- THE PROBLEM -
In the entries below, find the line with "(** The heap" and the line with "intros Hc. apply Hg. by rewrite (C g Hc).". Reproduce those two lines and every line between them exactly, and nothing more.

- DATA SECTION -
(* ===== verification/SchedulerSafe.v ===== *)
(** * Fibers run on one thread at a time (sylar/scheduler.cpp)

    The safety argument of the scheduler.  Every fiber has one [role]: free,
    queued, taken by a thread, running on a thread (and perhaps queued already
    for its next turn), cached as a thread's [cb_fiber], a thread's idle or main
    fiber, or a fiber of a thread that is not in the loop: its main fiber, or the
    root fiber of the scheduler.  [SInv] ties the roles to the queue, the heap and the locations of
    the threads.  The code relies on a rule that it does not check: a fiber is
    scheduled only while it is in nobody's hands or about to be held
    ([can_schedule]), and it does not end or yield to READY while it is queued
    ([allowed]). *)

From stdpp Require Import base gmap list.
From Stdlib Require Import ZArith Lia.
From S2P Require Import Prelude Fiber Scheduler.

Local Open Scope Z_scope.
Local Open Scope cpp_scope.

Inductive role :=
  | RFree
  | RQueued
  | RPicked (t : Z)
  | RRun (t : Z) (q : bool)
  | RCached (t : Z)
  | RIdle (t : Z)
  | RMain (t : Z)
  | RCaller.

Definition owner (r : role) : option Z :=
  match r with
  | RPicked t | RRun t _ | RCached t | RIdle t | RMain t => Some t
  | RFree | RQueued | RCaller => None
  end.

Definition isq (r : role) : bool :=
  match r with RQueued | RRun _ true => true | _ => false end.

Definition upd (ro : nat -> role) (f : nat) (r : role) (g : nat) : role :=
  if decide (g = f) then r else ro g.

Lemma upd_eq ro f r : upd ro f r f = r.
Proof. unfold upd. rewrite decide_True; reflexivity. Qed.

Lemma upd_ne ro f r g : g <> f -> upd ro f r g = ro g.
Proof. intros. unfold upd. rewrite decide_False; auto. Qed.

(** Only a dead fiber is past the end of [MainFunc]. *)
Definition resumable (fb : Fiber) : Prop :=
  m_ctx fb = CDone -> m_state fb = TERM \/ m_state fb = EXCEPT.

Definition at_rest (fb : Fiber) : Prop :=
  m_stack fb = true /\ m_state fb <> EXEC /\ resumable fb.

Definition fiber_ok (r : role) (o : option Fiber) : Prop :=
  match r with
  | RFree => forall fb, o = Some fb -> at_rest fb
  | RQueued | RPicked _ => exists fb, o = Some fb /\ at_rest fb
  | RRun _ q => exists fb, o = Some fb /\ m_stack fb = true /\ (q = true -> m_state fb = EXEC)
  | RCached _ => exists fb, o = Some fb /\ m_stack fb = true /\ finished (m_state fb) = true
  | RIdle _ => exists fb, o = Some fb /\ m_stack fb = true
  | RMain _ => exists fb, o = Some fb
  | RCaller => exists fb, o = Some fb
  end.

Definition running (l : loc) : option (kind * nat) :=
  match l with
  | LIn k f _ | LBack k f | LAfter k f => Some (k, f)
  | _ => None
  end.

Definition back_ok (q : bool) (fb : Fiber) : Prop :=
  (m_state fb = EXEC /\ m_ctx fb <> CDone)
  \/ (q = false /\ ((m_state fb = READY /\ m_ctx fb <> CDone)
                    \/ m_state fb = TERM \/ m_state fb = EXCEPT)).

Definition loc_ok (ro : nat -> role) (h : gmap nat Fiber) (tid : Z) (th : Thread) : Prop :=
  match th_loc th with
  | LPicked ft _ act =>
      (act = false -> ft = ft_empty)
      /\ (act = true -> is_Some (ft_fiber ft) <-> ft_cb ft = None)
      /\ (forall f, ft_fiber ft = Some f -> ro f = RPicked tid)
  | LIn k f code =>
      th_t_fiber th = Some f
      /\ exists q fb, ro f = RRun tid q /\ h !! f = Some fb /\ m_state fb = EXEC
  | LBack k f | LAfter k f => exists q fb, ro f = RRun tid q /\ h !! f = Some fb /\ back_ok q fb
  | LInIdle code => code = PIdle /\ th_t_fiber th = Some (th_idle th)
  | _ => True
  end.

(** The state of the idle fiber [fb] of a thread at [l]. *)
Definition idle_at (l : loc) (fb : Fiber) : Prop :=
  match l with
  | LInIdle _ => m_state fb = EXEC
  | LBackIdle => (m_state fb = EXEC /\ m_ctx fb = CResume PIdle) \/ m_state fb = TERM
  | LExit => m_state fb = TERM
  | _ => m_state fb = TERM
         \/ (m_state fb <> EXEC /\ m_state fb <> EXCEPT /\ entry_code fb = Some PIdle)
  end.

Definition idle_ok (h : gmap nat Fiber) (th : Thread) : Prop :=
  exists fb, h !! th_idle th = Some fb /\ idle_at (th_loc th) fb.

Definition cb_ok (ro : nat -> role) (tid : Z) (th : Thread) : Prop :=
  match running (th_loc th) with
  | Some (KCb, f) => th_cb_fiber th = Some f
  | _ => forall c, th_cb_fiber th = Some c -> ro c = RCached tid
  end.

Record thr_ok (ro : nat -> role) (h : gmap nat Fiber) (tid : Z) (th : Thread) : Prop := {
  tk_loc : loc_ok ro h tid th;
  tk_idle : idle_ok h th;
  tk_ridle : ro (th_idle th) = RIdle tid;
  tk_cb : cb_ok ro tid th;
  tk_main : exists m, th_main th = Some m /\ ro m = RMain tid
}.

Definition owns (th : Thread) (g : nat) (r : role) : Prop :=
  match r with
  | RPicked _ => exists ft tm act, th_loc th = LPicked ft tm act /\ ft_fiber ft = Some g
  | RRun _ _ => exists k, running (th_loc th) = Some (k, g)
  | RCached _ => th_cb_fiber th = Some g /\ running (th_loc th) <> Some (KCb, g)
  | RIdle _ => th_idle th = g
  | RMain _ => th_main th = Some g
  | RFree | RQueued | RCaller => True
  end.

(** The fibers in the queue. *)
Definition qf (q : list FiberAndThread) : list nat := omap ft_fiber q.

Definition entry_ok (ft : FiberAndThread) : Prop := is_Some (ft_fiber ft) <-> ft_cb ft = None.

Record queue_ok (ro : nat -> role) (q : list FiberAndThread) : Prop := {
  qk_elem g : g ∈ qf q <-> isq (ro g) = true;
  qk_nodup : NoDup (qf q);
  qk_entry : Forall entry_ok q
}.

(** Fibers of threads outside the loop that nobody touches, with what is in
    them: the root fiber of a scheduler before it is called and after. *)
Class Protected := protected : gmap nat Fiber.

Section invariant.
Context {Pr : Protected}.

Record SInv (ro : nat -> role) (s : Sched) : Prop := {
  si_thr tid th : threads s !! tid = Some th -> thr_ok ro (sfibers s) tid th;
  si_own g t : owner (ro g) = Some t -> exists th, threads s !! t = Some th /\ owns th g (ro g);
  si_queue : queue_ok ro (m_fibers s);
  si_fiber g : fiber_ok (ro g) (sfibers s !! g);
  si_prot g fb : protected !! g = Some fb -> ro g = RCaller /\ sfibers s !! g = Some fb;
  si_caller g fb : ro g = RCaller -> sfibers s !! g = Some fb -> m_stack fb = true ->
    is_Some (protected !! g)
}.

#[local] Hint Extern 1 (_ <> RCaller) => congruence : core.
---
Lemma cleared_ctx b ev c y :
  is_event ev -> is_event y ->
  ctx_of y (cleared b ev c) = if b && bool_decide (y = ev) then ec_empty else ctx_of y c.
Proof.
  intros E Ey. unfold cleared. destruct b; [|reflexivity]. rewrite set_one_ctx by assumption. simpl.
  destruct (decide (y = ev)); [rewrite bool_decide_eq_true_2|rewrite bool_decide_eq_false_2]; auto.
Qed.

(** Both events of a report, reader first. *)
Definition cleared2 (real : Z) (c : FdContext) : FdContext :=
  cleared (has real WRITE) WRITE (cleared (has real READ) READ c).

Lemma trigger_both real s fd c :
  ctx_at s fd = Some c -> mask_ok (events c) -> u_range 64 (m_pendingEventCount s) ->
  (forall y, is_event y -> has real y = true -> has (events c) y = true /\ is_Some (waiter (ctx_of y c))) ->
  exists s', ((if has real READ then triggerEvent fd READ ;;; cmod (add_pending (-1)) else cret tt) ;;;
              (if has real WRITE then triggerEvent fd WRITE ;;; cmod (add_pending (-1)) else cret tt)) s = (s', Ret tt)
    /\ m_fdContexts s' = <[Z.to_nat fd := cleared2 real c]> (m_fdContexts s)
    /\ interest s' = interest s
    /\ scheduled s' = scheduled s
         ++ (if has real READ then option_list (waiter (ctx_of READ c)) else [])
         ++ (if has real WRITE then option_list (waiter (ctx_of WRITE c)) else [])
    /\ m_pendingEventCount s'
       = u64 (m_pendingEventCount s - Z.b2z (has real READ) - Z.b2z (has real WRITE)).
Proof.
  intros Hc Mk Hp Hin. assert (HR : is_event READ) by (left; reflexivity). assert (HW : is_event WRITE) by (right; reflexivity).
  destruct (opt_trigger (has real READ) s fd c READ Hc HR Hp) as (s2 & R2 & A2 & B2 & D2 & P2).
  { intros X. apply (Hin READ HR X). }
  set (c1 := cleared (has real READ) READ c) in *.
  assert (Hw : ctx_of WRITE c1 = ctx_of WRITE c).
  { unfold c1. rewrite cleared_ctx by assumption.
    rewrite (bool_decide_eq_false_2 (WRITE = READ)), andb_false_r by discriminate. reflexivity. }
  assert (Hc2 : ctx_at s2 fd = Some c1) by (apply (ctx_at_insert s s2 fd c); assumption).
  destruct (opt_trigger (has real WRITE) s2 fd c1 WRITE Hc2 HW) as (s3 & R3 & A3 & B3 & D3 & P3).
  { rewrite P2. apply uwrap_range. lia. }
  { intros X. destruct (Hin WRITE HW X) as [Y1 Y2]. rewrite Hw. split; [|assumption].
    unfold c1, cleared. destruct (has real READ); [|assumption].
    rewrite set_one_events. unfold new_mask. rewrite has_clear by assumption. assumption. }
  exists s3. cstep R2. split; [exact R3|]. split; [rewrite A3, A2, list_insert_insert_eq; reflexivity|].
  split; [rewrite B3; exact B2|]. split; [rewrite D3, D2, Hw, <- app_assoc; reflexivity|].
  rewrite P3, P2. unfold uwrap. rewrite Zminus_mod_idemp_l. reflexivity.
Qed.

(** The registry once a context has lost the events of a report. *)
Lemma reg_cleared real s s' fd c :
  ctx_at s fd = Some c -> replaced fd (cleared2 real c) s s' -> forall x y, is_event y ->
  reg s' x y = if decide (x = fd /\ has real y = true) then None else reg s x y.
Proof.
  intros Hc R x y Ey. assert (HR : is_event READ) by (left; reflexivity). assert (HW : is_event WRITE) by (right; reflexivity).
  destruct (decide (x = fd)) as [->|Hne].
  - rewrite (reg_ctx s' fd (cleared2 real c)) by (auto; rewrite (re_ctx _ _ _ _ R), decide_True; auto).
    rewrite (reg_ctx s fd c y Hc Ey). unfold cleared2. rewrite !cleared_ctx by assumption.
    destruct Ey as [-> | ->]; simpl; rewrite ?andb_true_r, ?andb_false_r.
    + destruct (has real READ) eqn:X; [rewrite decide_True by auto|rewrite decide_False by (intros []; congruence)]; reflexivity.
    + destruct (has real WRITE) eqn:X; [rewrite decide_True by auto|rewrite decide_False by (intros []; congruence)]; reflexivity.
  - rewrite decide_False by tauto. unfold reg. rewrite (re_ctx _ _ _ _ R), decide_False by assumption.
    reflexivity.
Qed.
...
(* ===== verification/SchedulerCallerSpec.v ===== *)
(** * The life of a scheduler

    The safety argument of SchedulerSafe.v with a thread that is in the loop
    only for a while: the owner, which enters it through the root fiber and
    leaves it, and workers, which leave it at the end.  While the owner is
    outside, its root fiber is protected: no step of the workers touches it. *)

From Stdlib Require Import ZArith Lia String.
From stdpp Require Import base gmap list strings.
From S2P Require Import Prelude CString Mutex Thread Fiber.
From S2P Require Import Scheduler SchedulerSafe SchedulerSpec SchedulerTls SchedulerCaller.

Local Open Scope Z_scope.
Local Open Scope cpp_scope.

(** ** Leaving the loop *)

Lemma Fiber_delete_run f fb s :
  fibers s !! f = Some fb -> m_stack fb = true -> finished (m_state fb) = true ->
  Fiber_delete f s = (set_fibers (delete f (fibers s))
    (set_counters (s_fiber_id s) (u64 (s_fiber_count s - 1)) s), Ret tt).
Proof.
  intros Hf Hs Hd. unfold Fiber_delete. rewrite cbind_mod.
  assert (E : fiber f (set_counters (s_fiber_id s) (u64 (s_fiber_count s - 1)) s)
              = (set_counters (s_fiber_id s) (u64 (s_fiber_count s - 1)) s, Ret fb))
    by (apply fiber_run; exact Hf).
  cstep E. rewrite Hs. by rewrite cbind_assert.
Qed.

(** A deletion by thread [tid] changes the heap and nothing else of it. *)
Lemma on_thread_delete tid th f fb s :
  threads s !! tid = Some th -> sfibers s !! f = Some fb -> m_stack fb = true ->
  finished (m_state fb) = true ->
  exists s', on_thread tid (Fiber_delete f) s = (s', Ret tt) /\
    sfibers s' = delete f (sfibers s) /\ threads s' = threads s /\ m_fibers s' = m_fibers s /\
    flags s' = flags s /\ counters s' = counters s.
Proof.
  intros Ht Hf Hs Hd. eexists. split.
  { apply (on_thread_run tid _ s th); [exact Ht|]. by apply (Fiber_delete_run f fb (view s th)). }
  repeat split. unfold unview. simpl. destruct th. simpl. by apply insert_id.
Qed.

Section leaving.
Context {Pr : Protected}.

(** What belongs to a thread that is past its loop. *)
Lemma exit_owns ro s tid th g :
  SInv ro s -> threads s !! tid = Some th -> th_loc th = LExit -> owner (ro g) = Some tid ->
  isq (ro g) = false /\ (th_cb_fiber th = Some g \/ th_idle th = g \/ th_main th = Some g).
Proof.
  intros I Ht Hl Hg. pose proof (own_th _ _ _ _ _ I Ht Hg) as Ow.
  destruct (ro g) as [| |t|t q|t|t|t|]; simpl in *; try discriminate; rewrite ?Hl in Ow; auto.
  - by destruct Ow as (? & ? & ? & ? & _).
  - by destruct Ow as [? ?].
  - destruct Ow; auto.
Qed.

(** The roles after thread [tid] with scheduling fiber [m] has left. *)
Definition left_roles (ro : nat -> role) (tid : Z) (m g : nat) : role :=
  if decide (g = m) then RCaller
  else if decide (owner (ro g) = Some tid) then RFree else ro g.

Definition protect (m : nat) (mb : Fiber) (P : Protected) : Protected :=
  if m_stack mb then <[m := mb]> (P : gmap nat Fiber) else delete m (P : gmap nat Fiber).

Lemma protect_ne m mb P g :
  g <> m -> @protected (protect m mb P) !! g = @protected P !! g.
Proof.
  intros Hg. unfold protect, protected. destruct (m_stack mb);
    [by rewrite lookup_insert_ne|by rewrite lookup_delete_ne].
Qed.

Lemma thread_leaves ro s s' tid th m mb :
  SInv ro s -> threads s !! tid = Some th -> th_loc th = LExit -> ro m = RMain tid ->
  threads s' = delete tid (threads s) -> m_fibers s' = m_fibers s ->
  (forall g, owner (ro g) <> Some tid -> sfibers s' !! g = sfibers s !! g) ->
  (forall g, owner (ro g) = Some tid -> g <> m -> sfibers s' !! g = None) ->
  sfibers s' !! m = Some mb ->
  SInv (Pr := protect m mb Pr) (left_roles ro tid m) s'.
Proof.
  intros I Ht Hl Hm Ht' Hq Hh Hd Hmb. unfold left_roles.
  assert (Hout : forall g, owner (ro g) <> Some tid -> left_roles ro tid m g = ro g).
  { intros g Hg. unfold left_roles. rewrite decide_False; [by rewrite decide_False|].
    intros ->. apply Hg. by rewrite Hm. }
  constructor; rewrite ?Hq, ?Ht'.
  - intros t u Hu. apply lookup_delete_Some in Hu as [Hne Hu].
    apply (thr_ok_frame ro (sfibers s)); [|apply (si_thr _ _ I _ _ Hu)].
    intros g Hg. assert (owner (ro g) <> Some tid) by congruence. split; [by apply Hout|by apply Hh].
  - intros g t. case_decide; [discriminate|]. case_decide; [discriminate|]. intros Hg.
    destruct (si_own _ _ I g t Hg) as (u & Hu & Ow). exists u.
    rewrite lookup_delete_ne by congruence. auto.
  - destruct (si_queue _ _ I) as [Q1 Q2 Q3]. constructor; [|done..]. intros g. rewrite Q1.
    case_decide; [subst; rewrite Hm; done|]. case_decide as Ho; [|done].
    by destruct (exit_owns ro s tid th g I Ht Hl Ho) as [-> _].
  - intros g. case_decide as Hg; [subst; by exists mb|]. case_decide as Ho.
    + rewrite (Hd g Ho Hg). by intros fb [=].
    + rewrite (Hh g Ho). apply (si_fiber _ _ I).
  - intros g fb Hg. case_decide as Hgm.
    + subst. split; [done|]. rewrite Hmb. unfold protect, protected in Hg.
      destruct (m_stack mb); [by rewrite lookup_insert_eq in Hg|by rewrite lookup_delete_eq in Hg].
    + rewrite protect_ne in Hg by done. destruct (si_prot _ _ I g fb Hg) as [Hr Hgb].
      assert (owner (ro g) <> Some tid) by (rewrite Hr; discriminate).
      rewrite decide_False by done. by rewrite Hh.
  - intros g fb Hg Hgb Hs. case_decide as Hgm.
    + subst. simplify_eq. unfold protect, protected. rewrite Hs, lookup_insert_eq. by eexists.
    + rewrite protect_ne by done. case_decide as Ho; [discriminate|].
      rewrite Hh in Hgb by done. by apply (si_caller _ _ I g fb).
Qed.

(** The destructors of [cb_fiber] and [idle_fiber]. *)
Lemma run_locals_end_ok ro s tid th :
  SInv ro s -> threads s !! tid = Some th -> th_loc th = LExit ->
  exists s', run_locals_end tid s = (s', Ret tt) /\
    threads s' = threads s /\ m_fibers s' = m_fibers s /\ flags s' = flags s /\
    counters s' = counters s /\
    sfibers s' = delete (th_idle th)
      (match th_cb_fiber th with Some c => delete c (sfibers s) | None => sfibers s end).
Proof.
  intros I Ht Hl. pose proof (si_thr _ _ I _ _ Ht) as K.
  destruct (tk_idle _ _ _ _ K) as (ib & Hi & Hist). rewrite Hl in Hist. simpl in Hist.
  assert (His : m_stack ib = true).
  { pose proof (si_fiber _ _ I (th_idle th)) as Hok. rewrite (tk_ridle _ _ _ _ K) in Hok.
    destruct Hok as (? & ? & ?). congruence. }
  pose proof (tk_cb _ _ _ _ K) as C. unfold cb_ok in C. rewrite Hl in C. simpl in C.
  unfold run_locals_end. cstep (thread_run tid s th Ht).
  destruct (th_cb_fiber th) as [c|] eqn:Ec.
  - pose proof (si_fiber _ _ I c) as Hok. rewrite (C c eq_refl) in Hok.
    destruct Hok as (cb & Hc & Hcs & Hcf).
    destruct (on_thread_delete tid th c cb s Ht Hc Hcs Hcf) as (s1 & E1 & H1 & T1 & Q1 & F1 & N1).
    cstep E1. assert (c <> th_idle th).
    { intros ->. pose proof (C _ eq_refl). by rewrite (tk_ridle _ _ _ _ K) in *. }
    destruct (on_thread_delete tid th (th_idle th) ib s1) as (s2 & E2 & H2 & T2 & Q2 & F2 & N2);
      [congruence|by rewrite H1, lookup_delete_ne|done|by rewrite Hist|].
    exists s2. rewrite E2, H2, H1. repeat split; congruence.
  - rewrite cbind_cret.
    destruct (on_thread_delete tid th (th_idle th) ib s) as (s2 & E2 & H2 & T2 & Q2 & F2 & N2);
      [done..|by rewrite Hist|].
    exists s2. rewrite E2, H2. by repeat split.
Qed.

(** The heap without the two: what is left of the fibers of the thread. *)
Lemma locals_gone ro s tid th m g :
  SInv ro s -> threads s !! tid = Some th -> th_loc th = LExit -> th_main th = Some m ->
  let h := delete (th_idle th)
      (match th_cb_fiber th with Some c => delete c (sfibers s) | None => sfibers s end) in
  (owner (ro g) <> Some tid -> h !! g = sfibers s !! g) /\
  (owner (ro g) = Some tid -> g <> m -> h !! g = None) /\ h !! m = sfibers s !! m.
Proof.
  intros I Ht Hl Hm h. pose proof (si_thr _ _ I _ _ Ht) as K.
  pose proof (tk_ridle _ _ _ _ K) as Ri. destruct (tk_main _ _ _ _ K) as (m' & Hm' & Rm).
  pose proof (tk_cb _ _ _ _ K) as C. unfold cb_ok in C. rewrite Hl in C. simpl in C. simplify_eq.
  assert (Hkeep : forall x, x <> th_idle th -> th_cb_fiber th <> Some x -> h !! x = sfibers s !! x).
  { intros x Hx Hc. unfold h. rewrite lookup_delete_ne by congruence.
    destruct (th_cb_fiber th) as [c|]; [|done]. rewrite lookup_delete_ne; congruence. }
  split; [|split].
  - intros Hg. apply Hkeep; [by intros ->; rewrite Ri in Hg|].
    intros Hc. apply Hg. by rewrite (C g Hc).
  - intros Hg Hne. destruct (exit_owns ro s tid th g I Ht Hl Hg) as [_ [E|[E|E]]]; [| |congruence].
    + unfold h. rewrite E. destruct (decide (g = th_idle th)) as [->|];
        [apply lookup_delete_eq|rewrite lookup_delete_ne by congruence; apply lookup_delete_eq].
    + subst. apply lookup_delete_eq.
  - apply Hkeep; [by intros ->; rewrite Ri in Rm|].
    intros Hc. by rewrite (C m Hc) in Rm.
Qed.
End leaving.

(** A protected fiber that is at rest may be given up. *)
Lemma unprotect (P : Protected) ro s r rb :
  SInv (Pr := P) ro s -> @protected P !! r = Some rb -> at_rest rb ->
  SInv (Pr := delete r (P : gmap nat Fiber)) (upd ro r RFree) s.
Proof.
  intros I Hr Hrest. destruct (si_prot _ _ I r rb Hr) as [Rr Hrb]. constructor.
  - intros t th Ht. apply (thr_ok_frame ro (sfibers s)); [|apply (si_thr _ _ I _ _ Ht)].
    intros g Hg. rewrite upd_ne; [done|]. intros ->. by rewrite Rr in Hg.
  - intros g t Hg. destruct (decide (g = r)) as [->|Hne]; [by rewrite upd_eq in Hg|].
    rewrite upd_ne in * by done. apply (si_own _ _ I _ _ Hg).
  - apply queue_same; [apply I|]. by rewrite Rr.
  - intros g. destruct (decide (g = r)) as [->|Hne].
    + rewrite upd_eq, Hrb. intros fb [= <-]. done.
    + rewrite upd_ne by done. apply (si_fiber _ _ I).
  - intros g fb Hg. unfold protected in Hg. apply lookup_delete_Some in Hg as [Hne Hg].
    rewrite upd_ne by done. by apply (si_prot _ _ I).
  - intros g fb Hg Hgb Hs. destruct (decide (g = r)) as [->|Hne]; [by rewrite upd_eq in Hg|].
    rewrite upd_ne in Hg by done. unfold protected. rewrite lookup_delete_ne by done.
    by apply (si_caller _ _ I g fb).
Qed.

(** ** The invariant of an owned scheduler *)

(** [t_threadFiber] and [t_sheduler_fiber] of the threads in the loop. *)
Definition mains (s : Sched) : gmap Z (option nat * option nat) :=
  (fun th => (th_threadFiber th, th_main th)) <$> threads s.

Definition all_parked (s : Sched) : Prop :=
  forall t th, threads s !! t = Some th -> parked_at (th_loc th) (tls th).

- WRITTEN RESPONSE -
(** The heap without the two: what is left of the fibers of the thread. *)
Lemma locals_gone ro s tid th m g :
  SInv ro s -> threads s !! tid = Some th -> th_loc th = LExit -> th_main th = Some m ->
  let h := delete (th_idle th)
      (match th_cb_fiber th with Some c => delete c (sfibers s) | None => sfibers s end) in
  (owner (ro g) <> Some tid -> h !! g = sfibers s !! g) /\
  (owner (ro g) = Some tid -> g <> m -> h !! g = None) /\ h !! m = sfibers s !! m.
Proof.
  intros I Ht Hl Hm h. pose proof (si_thr _ _ I _ _ Ht) as K.
  pose proof (tk_ridle _ _ _ _ K) as Ri. destruct (tk_main _ _ _ _ K) as (m' & Hm' & Rm).
  pose proof (tk_cb _ _ _ _ K) as C. unfold cb_ok in C. rewrite Hl in C. simpl in C. simplify_eq.
  assert (Hkeep : forall x, x <> th_idle th -> th_cb_fiber th <> Some x -> h !! x = sfibers s !! x).
  { intros x Hx Hc. unfold h. rewrite lookup_delete_ne by congruence.
    destruct (th_cb_fiber th) as [c|]; [|done]. rewrite lookup_delete_ne; congruence. }
  split; [|split].
  - intros Hg. apply Hkeep; [by intros ->; rewrite Ri in Hg|].
    intros Hc. apply Hg. by rewrite (C g Hc).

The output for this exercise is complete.